Background. Ketamine has been reported to exert anti-inflammatory effects on macrophages stimulated with lipopolysaccharide (LPS) in vitro and in vivo. Several studies have reported conflicting results regarding the effects of propofol on cytokine production from immune cells. However, there have been no reports of the effects of these agents on inflammatory responses in glial cells. We investigated the effects of ketamine and propofol on LPS-induced production of nitric oxide, tumour necrosis factor-alpha (TNF-alpha) and prostaglandin E-2 (PGE(2)) from primary cultures of rat glial cells in vitro. Methods. Glial cells were stimulated with LPS in the absence and presence of various concentrations of ketamine (30-1000 mu M) or propofol (30 and 300 mu M).
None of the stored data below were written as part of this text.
(* ===== verification/Utf8.v ===== *)
(** * Text through encoding/json

    json.Marshal writes the replacement character U+FFFD for every byte that is
    not part of a valid UTF-8 sequence, and json.Unmarshal reads it back as its
    three bytes. [jsonText] is what a string becomes by that round trip; it may
    be three times as long. *)

From S2P Require Import Prelude.

Module Utf8.

Definition code (c : ascii) : N := N_of_ascii c.
Definition inRange (lo hi : N) (c : ascii) : bool := (lo <=? code c)%N && (code c <=? hi)%N.
Definition continues (c : ascii) : bool := inRange 128 191 c.

(** The number of bytes of the character at the front, as utf8.DecodeRune finds
    it; None for a byte that starts no valid sequence. *)
Definition runeSize (s : list ascii) : option nat :=
  match s with
  | [] => None
  | c0 :: rest =>
      if inRange 0 127 c0 then Some 1%nat
      else match rest with
      | [] => None
      | c1 :: rest1 =>
          if inRange 194 223 c0 then (if continues c1 then Some 2%nat else None)
          else match rest1 with
          | [] => None
          | c2 :: rest2 =>
              let lo3 := if (code c0 =? 224)%N then 160%N else 128%N in
              let hi3 := if (code c0 =? 237)%N then 159%N else 191%N in
              if inRange 224 239 c0
              then (if inRange lo3 hi3 c1 && continues c2 then Some 3%nat else None)
              else match rest2 with
              | [] => None
              | c3 :: _ =>
                  let lo4 := if (code c0 =? 240)%N then 144%N else 128%N in
                  let hi4 := if (code c0 =? 244)%N then 143%N else 191%N in
                  if inRange 240 244 c0 && inRange lo4 hi4 c1 && continues c2 && continues c3
                  then Some 4%nat else None
              end
          end
      end
  end.

Definition replacement : list ascii := [ascii_of_N 239; ascii_of_N 191; ascii_of_N 189].

(** One character or replaced byte per step; the length of the text is enough
    fuel. *)
Fixpoint coerce (fuel : nat) (s : list ascii) : list ascii :=
  match fuel with
  | O => []
  | S fuel' =>
      match s with
      | [] => []
      | _ :: rest =>
          match runeSize s with
          | Some n => take n s ++ coerce fuel' (drop n s)
          | None => replacement ++ coerce fuel' rest
          end
      end
  end.

(** utf8.Valid *)
Fixpoint validFrom (fuel : nat) (s : list ascii) : bool :=
  match fuel with
  | O => bool_decide (s = [])
  | S fuel' =>
      match s with
      | [] => true
      | _ => match runeSize s with Some n => validFrom fuel' (drop n s) | None => false end
      end
  end.

End Utf8.

Definition jsonText (s : string) : string := unchars (Utf8.coerce (String.length s) (chars s)).
Definition utf8Valid (s : string) : bool := Utf8.validFrom (String.length s) (chars s).

Module Utf8Theory.
Import Utf8.

Lemma chars_length s : length (chars s) = String.length s.
Proof. induction s; simpl; congruence. Qed.

Lemma unchars_chars s : unchars (chars s) = s.
Proof. apply String.string_of_list_ascii_of_string. Qed.

Lemma chars_unchars l : chars (unchars l) = l.
Proof. apply String.list_ascii_of_string_of_list_ascii. Qed.

(** A recognized character has one to four bytes, all of them present. *)
Lemma runeSize_bound s n : runeSize s = Some n -> (1 <= n <= length s)%nat.
Proof.
  unfold runeSize. destruct s as [|c0 [|c1 [|c2 [|c3 s]]]]; intros Hn; repeat case_in Hn; try done;
    injection Hn as <-; simpl; lia.
Qed.

Lemma coerce_valid fuel s : (length s <= fuel)%nat -> validFrom fuel s = true -> coerce fuel s = s.
Proof.
  revert s. induction fuel as [|fuel IH]; intros s Hl Hv; [by destruct s; simpl in *; [|lia]|].
  simpl in *. destruct s as [|c s]; [done|]. destruct (runeSize (c :: s)) as [n|] eqn:E; [|done].
  pose proof (runeSize_bound _ _ E). rewrite IH; [apply take_drop|rewrite length_drop; simpl in *; lia|done].
Qed.

(** Valid text is unchanged. *)
Lemma jsonText_valid s : utf8Valid s = true -> jsonText s = s.
Proof.
  unfold utf8Valid, jsonText. intros Hv. rewrite coerce_valid; [apply unchars_chars| |done].
  by rewrite chars_length.
Qed.

Lemma coerce_length fuel s : (length (coerce fuel s) <= 3 * length s)%nat.
Proof.
  revert s. induction fuel as [|fuel IH]; intros s; simpl; [lia|]. destruct s as [|c s]; [simpl; lia|].
  destruct (runeSize (c :: s)) as [n|] eqn:E.
  - pose proof (runeSize_bound _ _ E). rewrite length_app, length_take.
    specialize (IH (drop n (c :: s))). rewrite length_drop in IH. simpl in *. lia.
  - specialize (IH s). simpl. lia.
Qed.

(** The text grows to at most three times its length. *)
Lemma jsonText_length s : len (jsonText s) <= 3 * len s.
Proof.
  unfold len, jsonText. rewrite <- chars_length, chars_unchars.
  pose proof (coerce_length (String.length s) (chars s)). rewrite chars_length in H. lia.
Qed.

(** Bytes that start no character, such as 0xFF, are replaced one by one. *)
Lemma coerce_replaced n fuel : (n <= fuel)%nat ->
  coerce fuel (replicate n (ascii_of_N 255)) = mjoin (replicate n replacement).
Proof.
  revert n. induction fuel as [|fuel IH]; intros n Hn; [by destruct n; [|lia]|].
  destruct n as [|n]; [done|]. rewrite !replicate_S. cbn [coerce mjoin list_join].
  assert (E : runeSize (ascii_of_N 255 :: replicate n (ascii_of_N 255)) = None)
    by (destruct n as [|[|[|n]]]; reflexivity).
  rewrite E, IH by lia. done.
Qed.

Lemma length_join_replicate {A} n (l : list A) : length (mjoin (replicate n l)) = (n * length l)%nat.
Proof. induction n as [|n IH]; [done|]. rewrite replicate_S. simpl. by rewrite length_app, IH. Qed.

Lemma jsonText_replaced n : len (jsonText (unchars (replicate n (ascii_of_N 255)))) = 3 * Z.of_nat n.
Proof.
  unfold len, jsonText. rewrite <- chars_length, !chars_unchars, coerce_replaced.
  - rewrite length_join_replicate. change (length replacement) with 3%nat. lia.
  - rewrite <- chars_length, chars_unchars, length_replicate. done.
Qed.

End Utf8Theory.

Example jsonText_ascii : jsonText "loss=0.5" = "loss=0.5".
Proof. reflexivity. Qed.
Example utf8_euro : utf8Valid (unchars (ascii_of_N <$> [226; 130; 172]%N)) = true.
Proof. reflexivity. Qed.
Example utf8_cut : utf8Valid (unchars (ascii_of_N <$> [226; 130]%N)) = false.
Proof. reflexivity. Qed.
Nitric oxide released into the culture media was determined by measuring nitrite using the Griess reaction, and concentrations of TNF-alpha and PGE(2) were measured by enzyme-linked immunosorbent assay (ELISA). Results. Ketamine reduced LPS-induced TNF-alpha production without significant inhibition of nitrite release in mixed glial cells, astrocyte cultures and microglial cultures. Ketamine also inhibited LPS-induced production of PGE(2) in astrocyte cultures. In contrast, propofol had no effect on LPS-induced nitrite or TNF-alpha production in mixed glial cells. Conclusions. The data demonstrate that ketamine inhibited some of the inflammatory responses of both astrocytes and microglial cells treated with LPS without causing major change in nitric oxide release. Propofol had no effect on the production of nitric oxide or TNF-alpha from LPS-stimulated glial cells.